Historic house in Pennsylvania, United States

Van Leer Cabin, is a historic cabin and one of the last historical dwellings in Tredyffrin Township, Pennsylvania. It still stands on the grounds of Conestoga High School.

==History==

The original structure belonged to several homes owned by the Van Leer family who immigrated from Prussia in 1759. Dr. Bernardhus Van Leer a well known doctor bought 109 acres at the location of the Cabin the same year.

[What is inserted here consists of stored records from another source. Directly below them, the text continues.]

(* ===== verification/HeaderServing.v ===== *)
(** * Headers served to a peer

    [handle_getheaders] against the best chain of the store: what it answers
    is said by the stored headers alone, following parents from the best
    header; the code finds the same along skip pointers and through the cache,
    which may hold headers that are not on the best chain or not stored. *)

From S2P Require Import Prelude Consensus Rewards Float64 Encoding Hashing Block Transaction Sighash Script Difficulty Equihash Storage Fluxnode Utxo FlatFiles Indexes ChainIndex Shielded Validation HeaderChain HeaderTree HeaderHistory Payees FluxnodeChecks Ledger BlockConnect Mempool MempoolPolicy Wire Peers FeeEstimator AddrBook PeerServer Serving.
From Stdlib Require Import ZArith Lia Floats.SpecFloat.
From stdpp Require Import base list option numbers strings gmap sets sorting relations.
#[local] Open Scope Z_scope.

(** ** The best chain *)
Section best_chain.
  Context {S : Type} {KV : KeyValueStore S}.
  Context (store : S) (tip : ChainTip).
(** The header of height [h] on the chain of the best header. *)
Definition on_best (c : Hash256) (h : Z) : Prop :=
  0 <= h <= tip_height tip /\ nth_parent store (Z.to_nat (tip_height tip - h)) (tip_hash tip) = Ok (Some c).
(** The height to answer after: of the first hash of the locator that is on the best chain. *)
Definition anchor_of (locator : list Hash256) (a : Z) : Prop :=
  (exists before c after, locator = before ++ c :: after /\ on_best c a /\ Forall (fun c => forall h, ~ on_best c h) before)
  \/ a = 0 /\ Forall (fun c => forall h, ~ on_best c h) locator.
(** The last height to answer: 160 more, the tip, or the stop hash. *)
Definition last_height (a : Z) (stop : Hash256) (l : Z) : Prop :=
  (exists h, stop <> zeros 32 /\ a < h /\ on_best stop h /\ l = Z.min (Z.min (a + 160) (tip_height tip)) h)
  \/ (stop = zeros 32 \/ forall h, a < h -> ~ on_best stop h) /\ l = Z.min (a + 160) (tip_height tip).
Definition stored_headers (a l : Z) (headers : list bytes) : Prop :=
  Forall2 (fun h bs => exists c, on_best c h /\ kv_get store BlockHeaderCol c = Ok (Some bs)) (seqZ (a + 1) (l - a)) headers.
End best_chain.

Section headers.
  Context {H : Hashes} {HL : HashesLaws H} {B : Blake2b} {U : U256Ops} {UL : U256Laws U} {S256 : Secp}.
  Context {R : Recovery} {SC : ShieldedCrypto} {T : ShieldedTrees} {F : Powf}.
  Context {S : Type} {KV : KeyValueStore S} {KL : KeyValueStoreLaws S}.
  Context (params : ChainParams) (options : ChainStateOptions).
  #[local] Existing Instances serve_ret serve_bind.
  Implicit Types (s : Session S).

Section reading.
  Context (store : S) (tip : ChainTip) (t : Tree) (m : gmap Hash256 HeaderEntry) (hs : HeaderState) (te : HeaderEntry).
  Context (Hok : chain_ok (consensus params) t m store hs) (Hte : m !! tip_hash tip = Some te) (Hth : he_height te = tip_height tip).
  Notation best := (on_best store tip).

Lemma best_walk c h : best c h <-> 0 <= h <= tip_height tip /\ walk t (Z.to_nat (tip_height tip - h)) (tip_hash tip) = Some c.
Proof.
  pose proof Hok as (Ht&Hs&Hm&Hcl&_). destruct (Hm _ _ Hte) as (Hn&_). split; intros [Hh Hw]; split; try done.
  - destruct (walk_total (consensus params) t (tip_hash tip) _ (Z.to_nat (tip_height tip - h)) Ht Hn) as (a&na&Ha&_); [simpl; lia|].
    rewrite Ha. rewrite (nth_parent_walk (consensus params) t m store hs _ _ te a Hok Hte) in Hw; [congruence|lia|done].
  - eapply nth_parent_walk; [exact Hok|exact Hte|lia|done].
Qed.
Lemma best_node c h : best c h -> exists n, t !! c = Some n /\ n_height n = h.
Proof.
  intros [Hh Hw]%best_walk. pose proof Hok as (Ht&Hs&Hm&_). destruct (Hm _ _ Hte) as (Hn&_).
  destruct (walk_total (consensus params) t (tip_hash tip) _ (Z.to_nat (tip_height tip - h)) Ht Hn) as (a&na&Ha&Hna&Hhn); [simpl; lia|].
  rewrite Hw in Ha. injection Ha as ->. exists na. split; [done|]. simpl in Hhn. lia.
Qed.
Lemma best_total h : 0 <= h <= tip_height tip -> exists c, best c h.
Proof.
  intros Hh. pose proof Hok as (Ht&Hs&Hm&_). destruct (Hm _ _ Hte) as (Hn&_).
  destruct (walk_total (consensus params) t (tip_hash tip) _ (Z.to_nat (tip_height tip - h)) Ht Hn) as (a&na&Ha&_); [simpl; lia|].
  exists a. by apply best_walk.
Qed.
Lemma best_unique c c' h : best c h -> best c' h -> c = c'.
Proof. intros [_ H1] [_ H2]. congruence. Qed.
Lemma best_stored c h : best c h -> exists e, m !! c = Some e /\ he_height e = h.
Proof.
  intros Hb. pose proof (best_node c h Hb) as (n&Hn&Hh). apply best_walk in Hb as [Hh' Hw]. pose proof Hok as (Ht&Hs&Hm&Hcl&_).
  destruct (closed_walk (consensus params) t m (tip_hash tip) (Z.to_nat (tip_height tip - h)) c Hm Hcl) as [e He]; [by eexists| |done|done|].
  - intros e He. rewrite Hte in He. injection He as <-. lia.
  - exists e. split; [done|]. destruct (Hm _ _ He) as (Hn'&_). rewrite Hn in Hn'. injection Hn' as ->. done.
Qed.

(** ** Reading the header chain for a peer *)
Definition at_rest s : Prop := cs_store (ss_chain s) = store /\ cache_ok t (cs_header_cache (ss_chain s)).
Definition moved s s' : Prop := exists c, cache_ok t c /\ s' = set_chain (set_header_cache c (ss_chain s)) s.
Lemma moved_rest s s' : at_rest s -> moved s s' -> at_rest s'.
Proof. intros [H1 H2] (c&Hc&->). by split. Qed.
Lemma moved_refl s : at_rest s -> moved s s.
Proof. intros [_ Hc]. eexists. split; [exact Hc|]. destruct s as [[] ? ? ? ? ? ? ? ? ? ?]. done. Qed.
Lemma moved_trans s1 s2 s3 : moved s1 s2 -> moved s2 s3 -> moved s1 s3.
Proof. intros (c1&_&->) (c2&Hc&->). by exists c2. Qed.

(** [p] succeeds with something [P] holds of, and only the cache moves. *)
Definition reads_as {A} (p : serve A) s (P : A -> Prop) : Prop := exists a s', p s = (Ok a, s') /\ moved s s' /\ P a.
Lemma reads_as_ret {A} (a : A) s (P : A -> Prop) : at_rest s -> P a -> reads_as (mret a) s P.
Proof. intros Hs Ha. exists a, s. split_and!; [done|by apply moved_refl|done]. Qed.
Lemma reads_as_bind {A D} (p : serve A) (f : A -> serve D) s P Q :
  reads_as p s P -> at_rest s -> (forall a s1, P a -> at_rest s1 -> reads_as (f a) s1 Q) -> reads_as (p ≫= f) s Q.
Proof.
  intros (a&s1&E&Hm1&Ha) Hs Hf. destruct (Hf a s1 Ha (moved_rest _ _ Hs Hm1)) as (b&s2&E2&Hm2&Hb).
  exists b, s2. unfold mbind, serve_bind. rewrite E. split_and!; [done|by eapply moved_trans|done].
Qed.
Lemma reads_ask {A} (f : Session S -> serve A) s P : reads_as (f s) s P -> reads_as (s0 ← ask id; f s0) s P.
Proof. done. Qed.
Lemma reads_weaken {A} (p : serve A) s P Q : reads_as p s P -> (forall a, P a -> Q a) -> reads_as p s Q.
Proof. intros (a&s'&E&Hm&Ha) Hpq. exists a, s'. auto. Qed.
Lemma reads_header {A} (p : chain A) s (P : A -> Prop) :
  at_rest s -> (forall s0 : HeaderState, cache_ok t (hs_cache s0) -> quiet t p s0 (fun r => exists a, r = Ok a /\ P a)) -> reads_as (header_read p) s P.
Proof.
  intros [_ Hc] Hq. unfold reads_as, header_read. cbv zeta.
  destruct (Hq (mkHeaderState (cs_header_cache (ss_chain s)) [] ∅ None None None) Hc) as (r&c&E&Hc'&a&->&Ha).
  rewrite E. exists a. eexists. split; [done|]. split; [by exists c|done].
Qed.
Lemma reads_entry c s :
  at_rest s -> reads_as (header_read (header_entry store c)) s (fun o =>
    (forall e, o = Some e -> forall h, best c h -> he_height e = h) /\ ((exists h, best c h) -> is_Some o)).
Proof.
  intros Hs. apply reads_header; [done|]. intros st Hc. pose proof Hok as (Ht&Hms&Hm&Hcl&_).
  eapply quiet_conseq; [by eapply header_entry_spec|]. intros r (o&->&Ho&Hmo). exists o. split; [done|]. split.
  - intros e -> h Hb. apply best_node in Hb as (n&Hn&<-). destruct (Ho e eq_refl) as (Hn'&_). rewrite Hn in Hn'. by injection Hn' as ->.
  - intros [h Hb]. apply Hmo. apply best_stored in Hb as (e&He&_). by eexists.
Qed.
Lemma reads_ancestor h s :
  at_rest s -> 0 <= h <= tip_height tip ->
  reads_as (header_read (header_ancestor_hash store (tip_hash tip) h)) s (fun o => exists c, o = Some c /\ best c h).
Proof.
  intros Hs Hh. apply reads_header; [done|]. intros st Hc. pose proof Hok as (Ht&Hms&Hm&Hcl&_).
  eapply quiet_conseq; [by eapply header_ancestor_spec|]. intros r (o&->&Ho&Hmo).
  destruct (Hmo te Hte) as [c ->]; [lia|]. exists (Some c). split; [done|]. exists c. split; [done|].
  destruct (Ho c eq_refl) as (n&Hn&_&Hw). destruct (Hm _ _ Hte) as (Hn'&_). rewrite Hn in Hn'. injection Hn' as ->.
  apply best_walk. split; [done|]. simpl in Hw. by rewrite Hth in Hw.
Qed.

Lemma anchor_skip c locator a : (forall h, ~ best c h) -> anchor_of store tip locator a -> anchor_of store tip (c :: locator) a.
Proof.
  intros Hc [(before&c'&after&->&Hb&Hf)|[-> Hf]]; [left|right; by split; [|constructor]].
  exists (c :: before), c', after. split_and!; [done|done|by constructor].
Qed.
Lemma reads_anchor locator s :
  at_rest s -> reads_as (find_anchor (tip_hash tip) (tip_height tip) locator) s (anchor_of store tip locator).
Proof.
  revert s. induction locator as [|c locator IH]; intros s Hs; cbn [find_anchor].
  { apply reads_as_ret; [done|]. right. by split. }
  apply reads_ask. rewrite (proj1 Hs).
  eapply reads_as_bind; [by apply reads_entry|done|]. intros o s1 [Ho Hex] Hs1.
  assert (forall s2, at_rest s2 -> (forall h, ~ best c h) ->
    reads_as (find_anchor (tip_hash tip) (tip_height tip) locator) s2 (anchor_of store tip (c :: locator))) as Hskip.
  { intros s2 Hs2 Hn. eapply reads_weaken; [by apply IH|]. intros a Ha. by apply anchor_skip. }
  destruct o as [e|].
  2: { apply Hskip; [done|]. intros h Hb. destruct Hex as [? ?]; [by exists h|done]. }
  destruct ((he_height e <? 0) || (tip_height tip <? he_height e)) eqn:Er.
  { apply Hskip; [done|]. intros h Hb. pose proof (Ho e eq_refl h Hb) as <-. destruct Hb as [? _]. lia. }
  eapply reads_as_bind; [by apply reads_ancestor; [|lia]|done|]. intros o s2 (c'&->&Hb) Hs2.
  case_bool_decide as Ec.
  - injection Ec as ->. apply reads_as_ret; [done|]. left. exists [], c, locator. by split_and!.
  - apply Hskip; [done|]. intros h Hb'. pose proof (Ho e eq_refl h Hb') as Heq. rewrite Heq in Hb. apply Ec. f_equal. by eapply best_unique.
Qed.
Lemma reads_stop a stop s :
  at_rest s -> -1 <= a < tip_height tip ->
  reads_as (stop_height (tip_hash tip) (tip_height tip) (a + 1) (Z.min (a + 160) (tip_height tip)) stop) s (last_height store tip a stop).
Proof.
  intros Hs Ha. unfold stop_height. case_bool_decide as Ez; [apply reads_as_ret; [done|]; right; by split; [left|]|].
  apply reads_ask. rewrite (proj1 Hs).
  eapply reads_as_bind; [by apply reads_entry|done|]. intros o s1 [Ho Hex] Hs1. destruct o as [e|].
  2: { apply reads_as_ret; [done|]. right. split; [|done]. right. intros h _ Hb. destruct Hex as [? ?]; [by exists h|done]. }
  destruct ((a + 1 <=? he_height e) && (he_height e <=? tip_height tip)) eqn:Er.
  2: { apply reads_as_ret; [done|]. right. split; [|done]. right. intros h Hh Hb. pose proof (Ho e eq_refl h Hb) as <-.
       destruct Hb as [? _]. lia. }
  eapply reads_as_bind; [by apply reads_ancestor; [|lia]|done|]. intros o s2 (c'&->&Hb) Hs2.
  apply reads_as_ret; [done|]. case_bool_decide as Ec.
  - injection Ec as ->. left. exists (he_height e). split_and!; [done|lia|done|done].
  - right. split; [|done]. right. intros h Hh Hb'. pose proof (Ho e eq_refl h Hb') as Heq. rewrite Heq in Hb. apply Ec. f_equal. by eapply best_unique.
Qed.
Lemma reads_collect count h s :
  (forall c h, best c h -> exists bs, kv_get store BlockHeaderCol c = Ok (Some bs)) ->
  at_rest s -> 0 <= h -> h + Z.of_nat count <= tip_height tip + 1 ->
  reads_as (collect_headers_from (tip_hash tip) count h) s
    (Forall2 (fun h bs => exists c, best c h /\ kv_get store BlockHeaderCol c = Ok (Some bs)) (seqZ h (Z.of_nat count))).
Proof.
  intros Hbytes. revert h s. induction count as [|count IH]; intros h s Hs H0 Hh; cbn [collect_headers_from].
  { by apply reads_as_ret. }
  apply reads_ask. rewrite (proj1 Hs). eapply reads_as_bind; [by apply reads_ancestor; [|lia]|done|]. intros o s1 (c&->&Hb) Hs1.
  destruct (Hbytes _ _ Hb) as [bs Hbs].
  apply (reads_as_bind _ _ _ (fun o => o = Some bs)); [|done|].
  - exists (Some bs), s1. unfold store_read, block_header_bytes. rewrite (proj1 Hs1), Hbs. split_and!; [done|by apply moved_refl|done].
  - intros o s2 -> Hs2. eapply reads_as_bind; [by apply IH; [|lia..]|done|]. intros headers s3 Hf Hs3.
    apply reads_as_ret; [done|]. rewrite seqZ_cons by lia. constructor; [by exists c|].
    replace (Z.pred (Z.of_nat (Datatypes.S count))) with (Z.of_nat count) by lia. by rewrite <- Z.add_1_r.
Qed.
Lemma anchor_range locator a : 0 <= tip_height tip -> anchor_of store tip locator a -> 0 <= a <= tip_height tip.
Proof. by intros Ht [(?&?&?&_&[? _]&_)|[-> _]]. Qed.
Lemma last_range a stop l : a <= tip_height tip -> last_height store tip a stop l -> a <= l <= Z.min (a + 160) (tip_height tip).
Proof. intros Ha [(h&_&?&_&->)|[_ ->]]; lia. Qed.

(** What the peer asked for, found; then one message. *)
Lemma getheaders_spec clock payload request s r s' :
  (forall c h, best c h -> exists bs, kv_get store BlockHeaderCol c = Ok (Some bs)) ->
  best_header store = Ok (Some tip) -> parse_getheaders payload = Ok request -> at_rest s ->
  handle_getheaders params clock payload s = (r, s') ->
  exists a l headers s1, anchor_of store tip (gh_locator request) a /\ last_height store tip a (gh_stop request) l
    /\ stored_headers store tip a l headers /\ (length headers <= 160)%nat
    /\ moved s s1 /\ send_message_limited clock "headers" (build_headers_payload headers) s1 = (r, s').
Proof.
  intros Hbytes Hbest Hreq Hs. unfold handle_getheaders, mbind at 1, serve_bind at 1, of_result. rewrite Hreq. cbn [map_err].
  unfold mbind at 1, serve_bind at 1, store_read. rewrite (proj1 Hs), Hbest. cbn [map_err].
  pose proof Hok as (Ht&_&Hm&_). destruct (Hm _ _ Hte) as (Hn&_). destruct (Ht _ _ Hn) as (_&Hrange&_). cbn [node_of n_height] in Hrange.
  rewrite Hth in Hrange.
  destruct (reads_anchor (gh_locator request) s Hs) as (a&s1&Ea&Hm1&Ha). pose proof (anchor_range _ _ ltac:(lia) Ha) as Hra.
  unfold mbind at 1, serve_bind at 1. rewrite Ea. cbv zeta. rewrite (Z.min_l (a + 1)) by lia.
  destruct (Z.ltb_spec (tip_height tip) (a + 1)) as [Hlt|Hge].
  { intros Hr. exists a, (tip_height tip), [], s1. split_and!; [done| | |simpl; lia|done|done].
    - right. split; [|lia]. right. intros h Hh [? _]. lia.
    - unfold stored_headers. rewrite seqZ_nil by lia. constructor. }
  replace (Z.min (Z.max (Z.min (a + 1 + 160) 2147483647 - 1) (-2147483648)) (tip_height tip)) with (Z.min (a + 160) (tip_height tip)) by lia.
  pose proof (moved_rest _ _ Hs Hm1) as Hs1.
  destruct (reads_stop a (gh_stop request) s1 Hs1 ltac:(lia)) as (l&s2&El&Hm2&Hl). pose proof (last_range _ _ _ (proj2 Hra) Hl) as Hrl.
  unfold mbind at 1, serve_bind at 1. rewrite El. pose proof (moved_rest _ _ Hs1 Hm2) as Hs2.
  destruct (reads_collect (Z.to_nat (l - (a + 1) + 1)) (a + 1) s2 Hbytes Hs2 ltac:(lia) ltac:(lia)) as (headers&s3&Eh&Hm3&Hh).
  unfold mbind at 1, serve_bind at 1. rewrite Eh. intros Hr. exists a, l, headers, s3.
  replace (Z.of_nat (Z.to_nat (l - (a + 1) + 1))) with (l - a) in Hh by lia.
  split_and!; [done|done|done| |eapply moved_trans; [exact Hm1|by eapply moved_trans]|done].
  apply Forall2_length in Hh. rewrite length_seqZ in Hh. lia.
Qed.
End reading.

End headers.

Dr. Bernardhus Van Leer is considered notable for traveling on horseback until the age of 102, and being one of the first medical doctors in New York. Dr. Van Leer's son Captain Samuel Van Leer and family would later play an important role in American history as a revolutionary war soldier. Van Leers were noted in the anti-slavery cause and built nearby free negro communities for newly freed slaves. Van Leer's also financially supported the Underground Railroad. This Cabin is listed as an underground railroad site.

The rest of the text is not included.